As with his previous record, Trond composed the music and mixed the record himself, which is a big part of his creative work. The recording was also this time recorded in three days in Studio Intim which is owned by the legendary Norwegian guitar player, and fellow Hubro-artist, Geir Sundstøl. On both albums Geir has contributed with his sublime steel guitar playing that perfectly matches Kallevåg’s obvious affection for atmospheric film music and broadside ballads. In the sextet you also find one of Scandinavia’s foremost keyboardist David Wallumrød who tastefully complements the lyrical songs.

 
When composing “Fengselsfugl” Trond examined the prison songs or broadside ballads written by some famous Norwegian prison birds from the 1800-s who were national celebrities at their time. A broadside (also known as a broadsheet) is a single sheet of inexpensive paper printed on one side, often with a ballad, rhyme, news and sometimes with woodcut illustrations.

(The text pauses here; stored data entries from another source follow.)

(* ------------------------------------------------------------------ *)
(** ** The service of [src/workload.py]

    Lines 11-19 of the handler: [is_prime] and the sum of primes up to [n].
    As committed, the file writes some identifiers with a space inside
    ([sum primes], [is prime], [end time]); the model reads them as the
    joined names the other lines use ([is_prime], [end_time]).

    [int(num ** 0.5)] converts [num] to a float and calls the platform's
    floating-point [pow]: for large [num] the result may fall below the
    exact integer square root, and for [num] beyond the float range the
    conversion raises [OverflowError].  The model leaves this value a
    parameter [float_root]: [Some r] is [int(num ** 0.5) = r], [None] is
    the [OverflowError] (which the handler's [except ValueError] does not
    catch). *)

(** [range(lo, hi)]. *)
Definition py_range (lo hi : Z) : list Z :=
  map (fun k => lo + Z.of_nat k) (seq 0 (Z.to_nat (hi - lo))).

Section Service.
Variable float_root : Z -> option Z.

(** [None] when [is_prime(num)] raises. *)
Definition is_prime (num : Z) : option bool :=
  if num <? 2 then Some false
  else match float_root num with
       | None => None
       | Some r => Some (forallb (fun i => negb (num mod i =? 0)) (py_range 2 (r + 1)))
       end.

(** [sum(num for num in l if is_prime(num))]; [None] when some
    [is_prime(num)] raises. *)
Fixpoint sum_primes (l : list Z) : option Z :=
  match l with
  | [] => Some 0
  | num :: rest =>
      match is_prime num with
      | None => None
      | Some b =>
          match sum_primes rest with
          | None => None
          | Some s => Some ((if b then num else 0) + s)
          end
      end
  end.

(** [prime_sum = sum(num for num in range(2, n + 1) if is_prime(num))]. *)
Definition prime_sum (n : Z) : option Z := sum_primes (py_range 2 (n + 1)).

End Service.

(* ------------------------------------------------------------------ *)
(** ** Concrete environments *)

(** A target that refuses every connection; each attempt takes 5 ms. *)
Definition refused_env : Env := {|
  http := fun _ _ _ => {| a_result := Raised (ConnectionError "Connection refused");
                          a_dur := 5 |};
  oversleep := fun _ => 0%nat
|}.

(** A target that answers every attempt with status 200 and body [v]. *)
Definition answering_env (v : json) (dur : nat) : Env := {|
  http := fun _ _ _ => {| a_result := Responded 200 "" (BodyJson v); a_dur := dur |};
  oversleep := fun _ => 0%nat
|}.

(** The body the service sends for [n = 10]. *)
Definition sum_body : json :=
  JObj [("n"%string, JNum 10); ("sum_of_primes"%string, JNum 17); ("time"%string, JNum (1 # 1000))].

(** A target that times out once, then answers. *)
Definition flaky_env : Env := {|
  http := fun _ _ k =>
    match k with
    | O => {| a_result := Raised (Timeout "Read timed out."); a_dur := 3000 |}
    | _ => {| a_result := Responded 200 "" (BodyJson sum_body); a_dur := 12 |}
    end;
  oversleep := fun _ => 2%nat
|}.

(** Three calls: the first refused, the other two answered after one
    retry; they complete in the order 2, 0, 1. *)
Definition mixed_batch : Batch := {|
  call_env := fun i => match i with O => refused_env | _ => flaky_env end;
  completion := [2; 0; 1]%nat;
  wall_ms := 4100
|}.

Definition s0 : State := {| clock := 0; trace := [] |}.

(** A batch of [k] calls, completing in launch order. *)
Definition batch_of (e : Env) (k : nat) (wall : Z) : Batch := {|
  call_env := fun _ => e;
  completion := seq 0 k;
  wall_ms := wall
|}.

Definition with_counts (cfg : Config) (counts : list Z) : Config := {|
  BASE_URL := BASE_URL cfg;
  DEFAULT_N_VALUE := DEFAULT_N_VALUE cfg;
  REQUEST_COUNTS := counts;
  TIMEOUT := TIMEOUT cfg;
  MAX_RETRIES := MAX_RETRIES cfg
|}.

Definition with_retries (cfg : Config) (m : Z) : Config := {|
  BASE_URL := BASE_URL cfg;
  DEFAULT_N_VALUE := DEFAULT_N_VALUE cfg;
  REQUEST_COUNTS := REQUEST_COUNTS cfg;
  TIMEOUT := TIMEOUT cfg;
  MAX_RETRIES := m
|}.

(** The service's answer to a non-integer [n]: status [700] with body
    [{"error": "Invalid input"}]. *)
Definition invalid_input_env : Env := {|
  http := fun _ _ _ =>
    {| a_result := Responded 700 "" (BodyJson (JObj [("error"%string, JStr "Invalid input")]));
       a_dur := 4 |};
  oversleep := fun _ => 0%nat
|}.

(** [mixed_batch] with its futures completing in launch order. *)
Definition mixed_batch_in_order : Batch := {|
  call_env := call_env mixed_batch;
  completion := [0; 1; 2]%nat;
  wall_ms := wall_ms mixed_batch
|}.

(** Level [0] runs one refused call, the later levels run [mixed_batch]. *)
Definition level_batches (k : nat) : Batch :=
  match k with
  | O => batch_of refused_env 1 2010
  | S _ => mixed_batch
  end.
(** * Enemy behaviour core of the browser FPS: a shallow embedding

    The development follows the JavaScript sources:
    - [entities/EnemyTypes.js], [entities/Enemy.js] and
      [entities/EnemyManager.js] (module [Enemy]),
    - [controls/PlayerController.js] (module [PlayerController]),
    - [wasm/wasm-interface.js] (module [WasmInterface]),
    - [systems/PhysicsSystem.js] (module [PhysicsSystem]),
    - [systems/AISystem.js] (module [AISystem]).

    JavaScript numbers are modelled as exact rationals [Q], that is as finite
    numbers without rounding: NaN and the infinities are outside the model.
    The properties below are about ordering, clamping and control flow, and
    every concrete value used is computed without rounding; where the
    program's rounded arithmetic can reach a bound, the bound is stated
    non-strictly.  Objects mutated in place are
    modelled by explicit state passing; what a method does to its
    collaborators (events, timers, callbacks, console) is returned as a log. *)

From Stdlib Require Import QArith Qround Qabs Qminmax ZArith List String Bool Lia Lqa.
From Stdlib Require Import DecimalString.
From stdpp Require Import gmap strings.
Import ListNotations.

Open Scope Q_scope.

(** ** Numbers and vectors *)

(** [x < y] on numbers, as a boolean. *)
Definition Qltb (x y : Q) : bool := negb (Qle_bool y x).

(** [THREE.Vector3], restricted to the operations the core uses. *)
Record Vec3 := mkVec3 { vx : Q; vy : Q; vz : Q }.

Definition zeroVec : Vec3 := mkVec3 0 0 0.

Definition addVectors (a b : Vec3) : Vec3 :=
  mkVec3 (vx a + vx b) (vy a + vy b) (vz a + vz b).

Definition subVectors (a b : Vec3) : Vec3 :=
  mkVec3 (vx a - vx b) (vy a - vy b) (vz a - vz b).

Definition multiplyScalar (s : Q) (v : Vec3) : Vec3 :=
  mkVec3 (vx v * s) (vy v * s) (vz v * s).

Definition divideScalar (s : Q) (v : Vec3) : Vec3 :=
  mkVec3 (vx v / s) (vy v / s) (vz v / s).

Definition lengthSq (v : Vec3) : Q := vx v * vx v + vy v * vy v + vz v * vz v.

Definition distanceToSquared (a b : Vec3) : Q := lengthSq (subVectors a b).

Definition set_vx (x : Q) (v : Vec3) : Vec3 := mkVec3 x (vy v) (vz v).
Definition set_vy (y : Q) (v : Vec3) : Vec3 := mkVec3 (vx v) y (vz v).
Definition set_vz (z : Q) (v : Vec3) : Vec3 := mkVec3 (vx v) (vy v) z.
(** X8.  [Chatbot()] fails, with "OpenAI API key not found in environment
    variables", exactly when [OPENAI_API_KEY] is unset or empty.  Otherwise it
    starts with an empty history and a toolkit holding the four credentials
    as found, the other three possibly [None]: [NEWS_API] is stored as
    [NEWS_API_KEY] and [WOLFRAMALPHA_API] as [WOLFRAM_API_KEY], from which the
    Wolfram client is built. *)
Theorem chatbot_needs_openai_key env getenv :
  (getenv "OPENAI_API_KEY" = None \/ getenv "OPENAI_API_KEY" = Some EmptyString
   <-> Chatbot_init env getenv
       = Raised "OpenAI API key not found in environment variables")
  /\ (is_returned (Chatbot_init env getenv) = true ->
      exists chatbot,
        Chatbot_init env getenv = Returned chatbot
        /\ conversation_history chatbot = []
        /\ api_keys (toolkit chatbot)
           = PDict [("OPENAI_API_KEY", env_value getenv "OPENAI_API_KEY");
                    ("WEATHER_API", env_value getenv "WEATHER_API");
                    ("NEWS_API_KEY", env_value getenv "NEWS_API");
                    ("WOLFRAM_API_KEY", env_value getenv "WOLFRAMALPHA_API")]
        /\ wolfram_client (toolkit chatbot) = env_value getenv "WOLFRAMALPHA_API").
Proof.
  unfold Chatbot_init, env_value.
  destruct (getenv "OPENAI_API_KEY") as [k|] eqn:Hk; cbn [py_truthy negb].
  - destruct (String.eqb_spec k EmptyString) as [->|Hne]; cbn [negb]; split.
    + split; [reflexivity|]. intros _. now right.
    + discriminate.
    + split; [|discriminate]. intros [H|H]; [discriminate|]. now injection H.
    + intros _. eexists. split; [reflexivity|]. repeat split.
  - split; [|discriminate]. split; [reflexivity|]. intros _. now left.
Qed.
(** X11: [ViewFrame.back] and [ViewFrame.forward] call the C method of that
    name on the wrapped frame and return [None]; when its symbol is not
    defined the [AttributeError] is logged and raised again, and no foreign
    function is called. *)
Theorem ViewFrame_back_forward (st : State) (self q : loc) (p : proxy)
    (f : loc → M value) (attr n : string) :
  wf st →
  (f, attr, n) ∈ [(ViewFrame.back, "back", "_ZN9ViewFrame4backEv");
                  (ViewFrame.forward, "forward", "_ZN9ViewFrame7forwardEv")] →
  heap st !! self = Some (OWrapper ViewFrame (Some q)) →
  heap st !! q = Some (OObjectProxy p) →
  (∀ m w, qt p = Some (m, w) → attr ∉ meta_methods m) →
  (∀ a, resolve_symbol n = Some a →
     (f self st).1 = Ok VNone
     ∧ trace (f self st).2 =
         trace st ++ [ECall (CFunc (CFUNCTYPE None [c_void_p]) a) [c_ptr p]])
  ∧ (resolve_symbol n = None →
       (f self st).1 =
         Raise (AttributeError ("Symbol " +:+ n +:+ " is not defined"))
       ∧ trace (f self st).2 = trace st ++ [ELogError; EPrintStderr]).
Proof.
  intros Hwf Hf Hs Hq Hnot.
  destruct (wf_wrapper _ Hwf _ _ _ Hs)
    as (p' & m & w & Hq' & Hapi & _ & Hqt & _ & Hsome).
  rewrite Hq in Hq'. injection Hq' as <-.
  assert ((attr ∉ members p)
          ∧ c_api p !! attr = Some (n, CFUNCTYPE None [c_void_p])
          ∧ f self = on_main_thread
                       (q ← wrapper_q self; call_method q attr [] ;; mret VNone))
    as (Hmem & Ha & ->).
  { unfold members. rewrite Hqt, Hapi.
    repeat (apply elem_of_cons in Hf as [[= -> -> ->] | Hf];
      [split_and!; [by apply not_elem_of_q_members | done | done]|]).
    by apply elem_of_nil in Hf. }
  assert (Hqm : ∀ m' w', qt p = Some (m', w') →
            is_Some (_q_methods st !! m') ∧ attr ∉ meta_methods m').
  { intros m' w' Hqt'. split; [|by eapply Hnot].
    rewrite Hqt in Hqt'. by injection Hqt' as <- <-. }
  split.
  - intros a Hr.
    destruct (call_method_c_ok st q p attr n _ a [] Hwf Hq Hmem Ha Hr Hqm)
      as (st1 & Hrun1 & _ & _ & Ht1 & _).
    erewrite on_main_thread_ok; [done|].
    rewrite bind_unfold, (wrapper_q_run st self ViewFrame q) by done.
    by rewrite bind_unfold, Hrun1.
  - intros Hr.
    pose proof (call_method_c_undefined st q p attr n _ [] Hwf Hq Hmem Ha Hr Hqm)
      as Hrun1.
    erewrite on_main_thread_raise; [|
      rewrite bind_unfold, (wrapper_q_run st self ViewFrame q) by done;
      by rewrite bind_unfold, Hrun1].
    done.
Qed.


Lemma list_remove_None x l : list_remove x l = None ↔ x ∉ l.
Proof.
  induction l as [|y l IH]; simpl.
  - split; [intros _; apply not_elem_of_nil | done].
  - case_decide as Hy.
    + subst y. split; [done|]. intros Hn. destruct Hn. by left.
    + rewrite not_elem_of_cons. destruct (list_remove x l) as [l'|]; simpl.
      * split; [done|]. intros [_ Hn]. by apply IH in Hn.
      * split; [|done]. intros _. split; [by intros ->|]. by apply IH.
Qed.

Lemma list_remove_first x l1 l2 :
  x ∉ l1 → list_remove x (l1 ++ x :: l2) = Some (l1 ++ l2).
Proof.
  induction l1 as [|y l1 IH]; simpl; intros Hn.
  - by rewrite decide_True.
  - apply not_elem_of_cons in Hn as [Hne Hn].
    rewrite decide_False by done. by rewrite IH.
Qed.
(** * Crazy Eights: a shallow embedding of the game logic of [App] and of
    [constants.ts], and the properties of its rule engine.

    The React component keeps one [GameState] record and replaces it through
    [setGameState]; events are handled one at a time, so every handler is
    modelled as a function of the state it reads to the state it publishes.
    A JavaScript [TypeError] (reading a field of [undefined]) is modelled by
    [None]. The message line and the thinking-time counter are presentation
    and are left out. *)

From stdpp Require Import base decidable option list strings.
From Stdlib Require Import ZArith Lia.

(** ** Data model ([types.ts]) *)

Inductive Suit := HEARTS | DIAMONDS | CLUBS | SPADES.

Inductive Rank :=
  | ACE | TWO | THREE | FOUR | FIVE | SIX | SEVEN
  | EIGHT | NINE | TEN | JACK | QUEEN | KING.

#[global] Instance Suit_eq_dec : EqDecision Suit.
Proof. solve_decision. Defined.

#[global] Instance Rank_eq_dec : EqDecision Rank.
Proof. solve_decision. Defined.

(** The string value of each enum member, used to build a card's [id]. *)
Definition suitValue (s : Suit) : string :=
  match s with
  | HEARTS => "HEARTS" | DIAMONDS => "DIAMONDS"
  | CLUBS => "CLUBS" | SPADES => "SPADES"
  end.

Definition rankValue (r : Rank) : string :=
  match r with
  | ACE => "A" | TWO => "2" | THREE => "3" | FOUR => "4" | FIVE => "5"
  | SIX => "6" | SEVEN => "7" | EIGHT => "8" | NINE => "9" | TEN => "10"
  | JACK => "J" | QUEEN => "Q" | KING => "K"
  end.

(** [card_id] is the field [id] of the source. *)
Record Card := mkCard { suit : Suit; rank : Rank; card_id : string }.

#[global] Instance Card_eq_dec : EqDecision Card.
Proof. solve_decision. Defined.

Inductive GameStatus := START | PLAYING | WILD_SELECTION | GAME_OVER.
Inductive Difficulty := EASY | MEDIUM | HARD.
Inductive Turn := PLAYER | AI.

They were one of the most common forms of printed material between the sixteenth and nineteenth centuries, particularly in Britain, Ireland and North America. They were also popular in Norway. They were often about famous people, stories and legends and often served as the social media of the time and often “Fake News”. The famous prison birds of Norway served the entire Norwegian people with self-composed ballads, they created myths about their heroic and exciting lives. Many of the titles on the record are the same as some of the prison broadside ballads. Trond uses his guitar as a tool for conveying his musical ideas that often has a strong melodic foundation and storytelling quality to them but still open enough for his fellow musicians to express themselves effortlessly. Everything seems to fall quite naturally into place, sounding intimately poised and at home with itself. “I wanted the musicians to express themselves without feeling limited by the music, but I also wanted to tell stories and have a cinematic quality”, he says.

 
The music draws in expressions from folk music, American folk / blues where one can mention Ry Cooder and the eccentric composer and folk musician Kenneth Sivertsen from his hometown. Hawaiian Slack Key tradition inspired by Joseph Spence and Ray Kane. In addition to classical music and modern improvisation, in combination with electroacoustic musical directions inspired by Arne Nordheim and Helge Sten, among others.